(* ===== verification/Prelude.v ===== *)
(** * go-rsyncfs: the rsync daemon protocol as a Go library

    go-rsyncfs serves io/fs file systems as the modules of an rsync daemon (the
    server) and presents the modules of a daemon as an io/fs file system (the
    client). Both ends speak the protocol versions 20 to 32 over any
    io.ReadWriter. This library models the whole of the Go code under src/ except
    what is listed at the end, and proves what the two ends promise to each other
    and to the program that uses them.

    ** The program

    A connection runs through these phases; the server is
    server-handshake.go and server-send.go, the client client-connect.go and
    client-open.go, and both stand on the codecs of protocol/:

    - greeting lines, version and digest negotiation, module name, challenge and
      response, client arguments, compatibility flags, checksum negotiation, seed
      (doHandshake against runHandshake);
    - from there on multiplexed frames: the server's output at every version, the
      client's from 30 on; flushBeforeRead pushes pending output out before reads;
    - filter list, file list, then selectors with delta transfers, phase markers,
      statistics and goodbye (doServerSender against withEntry).

    A Session of the client is an fs.FS. A connection serves one operation, so
    the Session dials again for the next one; in root mode every operation dials
    for itself and the first component of a name is the module. BufPipe connects
    two ends in memory.

    ** The model

    A Go function is a function in the monad [M S A] (this file): it runs on the
    world [S] and returns a value, an error, a panic, or [NoFuel]. io.Reader and
    io.Writer are records of operations on the world ([GoIO.v]); a method of an
    object runs on the pair of the object and the world. Integers are [Z] with the
    wrap-around of their width written out, bytes and strings lists of [Z]. A
    panic is a run-time panic of the source: index and slice bounds, nil readers.

    Loops that are not bounded by their data take fuel. It is always enough: the
    theorems say that the code returns its result for all fuel from some bound on,
    never only that a result is right if there is one. The fetch loop of the
    multiplexed reader takes its bound from the world ([EnoughFuel]: more than the
    bytes still to come), because every frame has at least four of them.

    The interfaces between the components are classes. [ReaderSpec] and
    [WriterSpec] are the contracts of a reader that delivers a byte stream in
    pieces of its choice and of a writer; [Duplex] says that the two directions of
    a connection do not disturb each other; [Flushes] is the contract of a flush.
    Codecs are proved against these ([parses], [emits], [dialogue], [talks]), and
    the multiplexers, flushBeforeRead, a file handle and the in-memory transport
    are instances, so the codec theorems hold on top of each of them. [EntryOp] is
    the contract of an operation on a file list entry; Open, Lstat and ReadLink are
    its instances, so that one proof composes each of them with the handshake, the
    framing and the server. [Ledger] is what the environment of ConnectFunc records:
    the identities of the connections dialled and closed.

    ** The files

    - [Prelude.v] this file: bytes, machine integers, errors, the monad, tactics
      and the hint database shared by all files;
    - [GoIO.v] io.Reader, io.Writer, io.ReadFull, the transport [conn] used to
      evaluate the model, and the specification classes; [Dialogue.v] two-way
      connections; [GoStrings.v] packages strings, strconv and fmt, and the byte
      comparisons of the source; [Base64.v] encoding/base64;
    - [Pipe.v] pipe.go, as a step relation over concurrent calls;
    - [WireInt.v] protocol/wireint.go; [Selector.v] protocol/vstring.go and
      selector.go; [Checksum.v] protocol/checksum.go, with MD4 and MD5 as the
      class [Digests]; [Delta.v] protocol/delta.go; [Mux.v] protocol/mux/mux.go;
      [Flist.v], [FlistProofs.v], [FlistSafety.v] protocol/flist.go; [Args.v]
      protocol/args.go; [Greet.v] protocol/greet.go; [Handshake.v]
      protocol/handshake.go;
    - [HashSearch.v], [HashSearchProofs.v] the delta generation of server-send.go;
      [Sort.v] flistNameCmp and the two sorts; [FileList.v] sendFileList and
      readFileList; [Walk.v] the walk of a module, with fs.WalkDir and package
      path; [Sender.v] the rest of server-send.go;
    - [Connect.v] server.go, doHandshake, runHandshake; [Receiver.v] withEntry and
      what it calls; [Transfer.v] the two sides of the transfer phase against each
      other; [Endpoint.v] the readers and writers each end builds over its
      transport; [Connection.v] HandleConnection against Connect and an operation;
    - [Files.v] the fs.File and fs.DirEntry values; [ModuleList.v] doListRequest
      and client.go; [Lifecycle.v] the Session with its connections, ConnectFunc,
      Open, Lstat, ReadLink and root mode; [RootMode.v] the theorems on root mode.

    ** What is proved

    - Whole connections: [connection_open] composes greeting, handshake, framing,
      file list, delta transfer and goodbye at every version; [session_answers]
      does so for any sequence of operations of a program, with redialling;
      [root_is_module] and [root_lists_modules] for root mode. Each says that both
      ends complete when given what the other sends, however the transport and the
      frames cut it, and that the client's answer is what the module holds.
    - Parts of it against their specification: [handshake_agreement],
      [file_list_transfer], [delta_transfer_correct] (the block search rebuilds
      any file from any accepted sum struct with a remainder that is not negative,
      when the checksums tell the blocks apart), [walk_tree] (WalkDir with the
      callback against the tree and its files' data), [readdir_children],
      [file_ReadAll], [root_listing].
    - Invariants, under any interleaving or peer: [session_connections] (every
      connection is accounted for; only a failing call in root mode may leave its
      own open), [pipe_fifo], [pipe_no_deadlock], [pipe_delivers],
      [mux_Read_refines_demux], [SendMsg_ordered], [doHandshake_guards],
      [openFile_verified], [ReadEntry_validates], [ReadSumHead_validates],
      [ReadNdx_safe].
    - Round trips of the codecs: [flist_roundtrip], [mux_roundtrip],
      [delta_stream_roundtrip], [ndx_stream_roundtrip], [args_roundtrip] and, as
      lemmas, those of the integers, selectors, sum heads, greetings and the
      authentication lines.
    - Equivalences: the unrolled rolling checksum ([Checksum1_spec]), the file list
      order ([sortFlist_unique]), the flags ([ResolveCompatFlags_spec]), the modes
      ([mode_transfer]).
    - Defects of the source, as theorems about the code as it is: inputs that
      panic ([ReadVarint_panic_iff], [ReadEntry_prefix_panic],
      [negative_remainder_panics], [failed_reconnect_panics]), data that is lost or
      misread ([hlink_dev_dropped], [proto27_dir_name_desync],
      [honest_block_not_matched], [Negotiate_underflow], and the last clause of
      [args_roundtrip]), and a listing that cannot be authenticated
      ([list_password_auth_fails]).

    ** Parameters

    The transport and the environment that ConnectFunc dials in, the module's
    fs.FS, the authentication callbacks, MD4 and MD5 (with the length of their
    digests), the clock, the random source and the order in which Go ranges over a
    map (any rearrangement of its values) are arguments. Every theorem with a
    hypothesis is applied at a concrete input, with these instantiated.

    ** Not modelled

    - The two ends of a connection are run on each other's bytes, not side by
      side: that neither waits for the other for ever is shown for the pipe and its
      two users, not for a client and a server at its ends.
    - doc.go holds comments only. The texts of error messages are abbreviated; an
      error keeps its context and its cause. Concurrent use of a Session or a
      multiplexer is excluded by their documentation.
    - sort.Slice, which is not stable, is a stable sort: where it is used the keys
      are distinct.
*)
From stdpp Require Export base list numbers strings gmap.
From Stdlib Require Export ZArith Lia Ascii.
#[local] Open Scope Z_scope.
(** ReadFull reassembles the stream whatever the sizes of the short reads. *)
Lemma read_full_loop_ok fuel n got need :
  length need = (n - length got)%nat → (n - length got ≤ fuel)%nat →
  parses (read_full_loop fuel r n got) need (got ++ need).
Proof.
  revert got need. induction fuel as [|fuel IH]; intros got need Hlen Hfuel s rest Hs.
  - destruct need; simpl in Hlen; [|lia]. unfold read_full_loop.
    destruct (decide _); [|lia]. rewrite app_nil_r. exists s. split; [done|by apply consumed_refl].
  - cbn [read_full_loop]. destruct (decide (n ≤ length got)%nat).
    { destruct need; simpl in Hlen; [|lia]. rewrite app_nil_r.
      exists s. split; [done|by apply consumed_refl]. }
    destruct Hs as [Hr Hs].
    destruct (read_some (n - length got) s) as (k & s1 & E & Hk & Hkl & Hr1 & Hp & Hf & K); [lia|done| |].
    { rewrite Hs. destruct need; simpl in *; [lia|done]. }
    rewrite (bind_Ret _ _ _ _ _ E). cbn [fst snd].
    assert (take k (pending r s) = take k need) as ->.
    { rewrite Hs, take_app_le; [done|lia]. }
    edestruct (IH (got ++ take k need) (drop k need)) as (s2 & E2 & C2).
    + rewrite length_drop, length_app, length_take. lia.
    + rewrite length_app, length_take. lia.
    + split; [done|]. rewrite Hp, Hs, drop_app_le; [done|lia].
    + exists s2. rewrite E2, <-app_assoc, take_drop. split; [done|].
      eapply consumed_trans; [|exact C2]. split; [split; [done|reflexivity]|done].
Qed.

Lemma ReadFull_ok bs n : length bs = n → parses (ReadFull r n) bs bs.
Proof. intros. apply (read_full_loop_ok n n [] bs); simpl; lia. Qed.

(** ReadFull on a stream that ends early. *)
Definition eof_error (got : bytes) (e : error) : error :=
  if decide (got = []) then e else match e with EOF => ErrUnexpectedEOF | _ => e end.

Lemma read_full_loop_short fuel n got s : readable r s →
  (length (pending r s) < n - length got)%nat → (n - length got ≤ fuel)%nat →
  ∃ s', read_full_loop fuel r n got s = (Fail (eof_error (got ++ pending r s) (fin r s)), s')
        ∧ kept r s s'.
Proof.
  revert got s. induction fuel as [|fuel IH]; intros got s Hr Hlen Hfuel; [lia|].
  cbn [read_full_loop]. destruct (decide (n ≤ length got)%nat); [lia|].
  destruct (decide (pending r s = [])) as [Hnil|Hne].
  - destruct (read_end (n - length got) s) as (s1 & E & K); [lia|done|done|].
    exists s1. rewrite (bind_Ret _ _ _ _ _ E). cbn [fst snd]. rewrite app_nil_r.
    destruct (decide _); [lia|]. rewrite Hnil, app_nil_r. unfold eof_error.
    split; [|done]. destruct (decide (got = [])); [done|]. by destruct (fin r s).
  - destruct (read_some (n - length got) s) as (k & s1 & E & Hk & Hkl & Hr1 & Hp & Hf & K); [lia|done|done|].
    rewrite (bind_Ret _ _ _ _ _ E). cbn [fst snd].
    destruct (IH (got ++ take k (pending r s)) s1) as (s2 & E2 & K2); [done| | |].
    + rewrite Hp, length_drop, length_app, length_take. lia.
    + rewrite length_app, length_take. lia.
    + exists s2. rewrite E2, Hp, Hf, <-app_assoc, take_drop. split; [done|]. by transitivity s1.
Qed.

(** ReadFull in every state of the stream. *)
Lemma ReadFull_cases n s bs : stream s bs →
  (∃ s', ReadFull r n s = (Ret (take n bs), s') ∧ (n ≤ length bs)%nat ∧ consumed s s' (drop n bs)) ∨
  (∃ s', ReadFull r n s = (Fail (eof_error bs (fin r s)), s') ∧ (length bs < n)%nat ∧ kept r s s').
Proof.
  intros Hs. destruct (decide (n ≤ length bs)%nat) as [Hn|Hn].
  - left. destruct (ReadFull_ok (take n bs) n) with (s := s) (rest := drop n bs)
      as (s' & E & ?); [rewrite length_take; lia|by rewrite take_drop|]. by exists s'.
  - right. destruct Hs as [Hr <-].
    destruct (read_full_loop_short n n [] s Hr) as (s' & E & ?); [simpl; lia..|].
    exists s'. split_and!; auto. lia.
Qed.
End parses.

Section emits.
Context {S : Type} (w : io_Writer S) `{!WriterSpec w}.

(** From [s] to [s'] the writer stays good, [bs] went out, nothing else changed. *)
Definition sent (s s' : S) (bs : bytes) : Prop :=
  writable w s' ∧ written w s' = written w s ++ bs ∧ untouched w s s'.

(** [m] succeeds and writes exactly [bs]. *)
Definition emits (m : M S unit) (bs : bytes) : Prop :=
  ∀ s, writable w s → ∃ s', m s = (Ret tt, s') ∧ sent s s' bs.

Definition writes {O} (m : M (O * S) unit) (o : O) (bs : bytes) (o' : O) : Prop :=
  ∀ s, writable w s → ∃ s', m (o, s) = (Ret tt, (o', s')) ∧ sent s s' bs.

Lemma sent_refl s : writable w s → sent s s [].
Proof. intros H. split; [done|]. rewrite app_nil_r. split; [done|reflexivity]. Qed.

Lemma sent_trans s1 s2 s3 a b : sent s1 s2 a → sent s2 s3 b → sent s1 s3 (a ++ b).
Proof.
  intros (_ & W1 & U1) (H & W2 & U2). split; [done|]. rewrite W2, W1, app_assoc.
  split; [done|by transitivity s2].
Qed.

Lemma emits_ret : emits (ret tt) [].
Proof. intros s Hs. exists s. split; [done|by apply sent_refl]. Qed.

Lemma emits_write p : emits (Write w p) p.
Proof. intros s. apply write_ok. Qed.

Lemma emits_seq m1 m2 bs1 bs2 :
  emits m1 bs1 → emits m2 bs2 → emits (m1 ;;; m2) (bs1 ++ bs2).
Proof.
  intros H1 H2 s Hs. destruct (H1 s Hs) as (s1 & E1 & T1).
  destruct (H2 s1 (proj1 T1)) as (s2 & E2 & T2).
  exists s2. rewrite (bind_Ret _ _ _ _ _ E1). split; [done|by eapply sent_trans].
Qed.

(** [m] writes exactly [bs] and returns [v]. *)
Definition yields {A} (m : M S A) (bs : bytes) (v : A) : Prop :=
  ∀ s, writable w s → ∃ s', m s = (Ret v, s') ∧ sent s s' bs.

Lemma yields_ret {A} (v : A) : yields (ret v) [] v.
Proof. intros s Hs. exists s. split; [done|by apply sent_refl]. Qed.

Lemma yields_bind {A B} (m : M S A) (k : A → M S B) bs1 bs2 v1 v2 :
  yields m bs1 v1 → yields (k v1) bs2 v2 → yields (bind m k) (bs1 ++ bs2) v2.
Proof.
  intros H1 H2 s Hs. destruct (H1 s Hs) as (s1 & E1 & T1). destruct (H2 s1 (proj1 T1)) as (s2 & E2 & T2).
  exists s2. rewrite (bind_Ret _ _ _ _ _ E1). split; [done|by eapply sent_trans].
Qed.

Lemma yields_bind_0 {A B} (m : M S A) (k : A → M S B) bs v1 v2 :
  yields m [] v1 → yields (k v1) bs v2 → yields (bind m k) bs v2.
Proof. apply (yields_bind _ _ []). Qed.

Lemma yields_bind_r {A B} (m : M S A) (k : A → M S B) bs v1 v2 :
  yields m bs v1 → yields (k v1) [] v2 → yields (bind m k) bs v2.
Proof. intros. rewrite <-(app_nil_r bs). by eapply yields_bind. Qed.

Lemma yields_wrap {A} ctx (m : M S A) bs v : yields m bs v → yields (wrap ctx m) bs v.
Proof. intros H s Hs. destruct (H s Hs) as (s' & E & ?). exists s'. unfold wrap. by rewrite E. Qed.

Lemma emits_for_each {A} (l : list A) (f : A → M S unit) (enc : A → bytes) :
  (∀ x, x ∈ l → emits (f x) (enc x)) → emits (for_each l f) (concat (enc <$> l)).
Proof.
  induction l as [|x l IH]; intros H; [apply emits_ret|]. simpl.
  apply emits_seq; [|apply IH]; intros; apply H; by constructor.
Qed.

Lemma writes_lift {O} m (o : O) bs : emits m bs → writes (lift m) o bs o.
Proof.
  intros H s Hs. destruct (H s Hs) as (s' & E & ?). exists s'. split; [by apply lift_eq|done].
Qed.

Lemma writes_ret {O} (o : O) : writes (ret tt) o [] o.
Proof. intros s Hs. exists s. split; [done|by apply sent_refl]. Qed.

Lemma writes_modify {O} (f : O → O) (o : O) : writes (modify f) o [] (f o).
Proof. intros s Hs. exists s. split; [done|by apply sent_refl]. Qed.

Lemma writes_get {O} (k : O → M (O * S) unit) (o o' : O) bs :
  writes (k o) o bs o' → writes (bind get k) o bs o'.
Proof. intros H s Hs. destruct (H s Hs) as (s' & E & ?). by exists s'. Qed.

Lemma writes_seq {O} (m1 m2 : M (O * S) unit) o o1 o2 bs1 bs2 :
  writes m1 o bs1 o1 → writes m2 o1 bs2 o2 → writes (m1 ;;; m2) o (bs1 ++ bs2) o2.
Proof.
  intros H1 H2 s Hs. destruct (H1 s Hs) as (s1 & E1 & T1).
  destruct (H2 s1 (proj1 T1)) as (s2 & E2 & T2).
  exists s2. rewrite (bind_Ret _ _ _ _ _ E1). split; [done|by eapply sent_trans].
Qed.
End emits.

(** ** Writer and reader side by side

    [codec mw o o' mr p v p']: what [mw] writes (taking the writing object from
    [o] to [o']) is exactly what [mr] consumes (taking the reading object from
    [p] to [p']) to return [v]. *)
Section codec.
Context {S : Type} (w : io_Writer S) `{!WriterSpec w}.
Context {T : Type} (r : io_Reader T) `{!ReaderSpec r}.

Definition codec {O P A} (mw : M (O * S) unit) (o o' : O) (mr : M (P * T) A) (p : P) (v : A) (p' : P) : Prop :=
  ∃ bs, writes w mw o bs o' ∧ reads r mr p bs v p'.

Lemma codec_seq {O P A B} m1 m2 (o o1 o2 : O) (n1 : M (P * T) A) (k : A → M (P * T) B) p p1 p2 v u :
  codec m1 o o1 n1 p v p1 → codec m2 o1 o2 (k v) p1 u p2 → codec (m1 ;;; m2) o o2 (bind n1 k) p u p2.
Proof.
  intros (b1 & W1 & R1) (b2 & W2 & R2). exists (b1 ++ b2).
  split; [by eapply writes_seq|by eapply reads_bind].
Qed.

Lemma codec_last {O P A B} m (o o1 : O) (n : M (P * T) A) (k : A → M (P * T) B) p p1 p2 v u :
  codec m o o1 n p v p1 → reads r (k v) p1 [] u p2 → codec m o o1 (bind n k) p u p2.
Proof. intros (b1 & W1 & R1) R2. exists b1. split; [done|by eapply reads_bind_r]. Qed.

Lemma codec_after {O P A} m1 m2 (o o1 o2 : O) (n : M (P * T) A) p v p' :
  codec m1 o o1 n p v p' → writes w m2 o1 [] o2 → codec (m1 ;;; m2) o o2 n p v p'.
Proof.
  intros (b & W & R) W2. exists b. split; [|done]. rewrite <-(app_nil_r b). by eapply writes_seq.
Qed.

Lemma codec_first {O P A B} m (o o1 : O) (n : M (P * T) A) (k : A → M (P * T) B) p p1 p2 v u :
  reads r n p [] v p1 → codec m o o1 (k v) p1 u p2 → codec m o o1 (bind n k) p u p2.
Proof. intros R1 (b & W & R). exists b. split; [done|by eapply reads_bind_0]. Qed.

Lemma codec_ret {O P A} (o : O) (p : P) (v : A) : codec (ret tt) o o (ret v) p v p.
Proof. exists []. split; [apply writes_ret|apply reads_ret]. Qed.

Lemma codec_lift {O P A} m n (o : O) (p : P) (v : A) bs :
  emits w m bs → parses r n bs v → codec (lift m) o o (lift n) p v p.
Proof. intros. exists bs. split; [by apply writes_lift|by apply reads_lift]. Qed.

Lemma codec_get_w {O P A} (k : O → M (O * S) unit) o o' (n : M (P * T) A) p v p' :
  codec (k o) o o' n p v p' → codec (bind get k) o o' n p v p'.
Proof. intros (b & W & R). exists b. split; [by apply writes_get|done]. Qed.

Lemma codec_put_w {O P A} (o0 : O) m o o' (n : M (P * T) A) p v p' :
  codec m o0 o' n p v p' → codec (put o0 ;;; m) o o' n p v p'.
Proof. intros (b & W & R). exists b. split; [|done]. exact W. Qed.

Lemma codec_get_r {O P A} m (o o' : O) (k : P → M (P * T) A) p v p' :
  codec m o o' (k p) p v p' → codec m o o' (bind get k) p v p'.
Proof. intros H. eapply codec_first; [apply reads_get|done]. Qed.

(** Both sides assign to their object after the transfer. *)
Lemma codec_modify {O P A B} m (o : O) (f : O → O) (n : M (P * T) A) (g : A → P → P) (h : A → B) p v :
  codec m o o n p v p →
  codec (m ;;; modify f) o (f o) (let* x := n in modify (g x) ;;; ret (h x)) p (h v) (g v p).
Proof.
  intros (b & W & R). exists b. split.
  - rewrite <-(app_nil_r b). eapply writes_seq; [done|apply writes_modify].
  - eapply reads_bind_r; [done|]. eapply reads_bind_r; [apply reads_modify|apply reads_ret].
Qed.
End codec.

(** ** The in-memory transport meets the interfaces *)
Lemma skip_empty_concat l : concat (skip_empty l) = concat l.
Proof. induction l as [|[|b x] l IH]; simpl; auto. Qed.

Lemma skip_empty_head l : skip_empty l = [] ∨ ∃ b x l', skip_empty l = (b :: x) :: l'.
Proof. induction l as [|[|b x] l IH]; simpl; eauto. Qed.

#[global, refine] Instance conn_reader_spec : ReaderSpec conn_reader := {|
  readable := λ _, True;
  pending := λ c, concat c.(rx);
  fin := rx_end;
  kept := λ c c', c'.(tx) = c.(tx) ∧ c'.(tx_room) = c.(tx_room);
|}.
Proof.
  - split; [by intros c|intros a b c [??] [??]; split; congruence].
  - intros n s Hn _ Hne. unfold conn_reader, conn_read; simpl in *.
    pose proof (skip_empty_concat (rx s)) as Hc.
    destruct (skip_empty_head (rx s)) as [E|(b & x & l & E)]; rewrite E in Hc |- *;
      [by rewrite <-Hc in Hne|]. rewrite <-Hc. cbn [concat].
    exists (n `min` length (b :: x))%nat, (mk_conn (drop n (b :: x) :: l) (rx_end s) (tx s) (tx_room s)).
    split_and!; auto.
    + by rewrite take_app_le, take_min_length by lia.
    + simpl. lia.
    + lia.
    + rewrite length_app. lia.
    + by rewrite drop_app_le, drop_min_length by lia.
  - intros n s Hn _ Hnil. unfold conn_reader, conn_read; simpl in *.
    rewrite <-(skip_empty_concat (rx s)) in Hnil.
    destruct (skip_empty_head (rx s)) as [E|(b & x & l & E)]; rewrite E in Hnil |- *; [|done].
    eexists. split; [done|]. done.
Defined.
• • • •
EXERCISE DIRECTIONS: Your reply is to repeat, unchanged, the lines above running from the one with "length need = (n" up to and including the one with "rewrite Hs. destruct".

RESPONSE AREA:
  length need = (n - length got)%nat → (n - length got ≤ fuel)%nat →
  parses (read_full_loop fuel r n got) need (got ++ need).
Proof.
  revert got need. induction fuel as [|fuel IH]; intros got need Hlen Hfuel s rest Hs.
  - destruct need; simpl in Hlen; [|lia]. unfold read_full_loop.
    destruct (decide _); [|lia]. rewrite app_nil_r. exists s. split; [done|by apply consumed_refl].
  - cbn [read_full_loop]. destruct (decide (n ≤ length got)%nat).
    { destruct need; simpl in Hlen; [|lia]. rewrite app_nil_r.
      exists s. split; [done|by apply consumed_refl]. }
    destruct Hs as [Hr Hs].
    destruct (read_some (n - length got) s) as (k & s1 & E & Hk & Hkl & Hr1 & Hp & Hf & K); [lia|done| |].
    { rewrite Hs. destruct need; simpl in *; [lia|done]. }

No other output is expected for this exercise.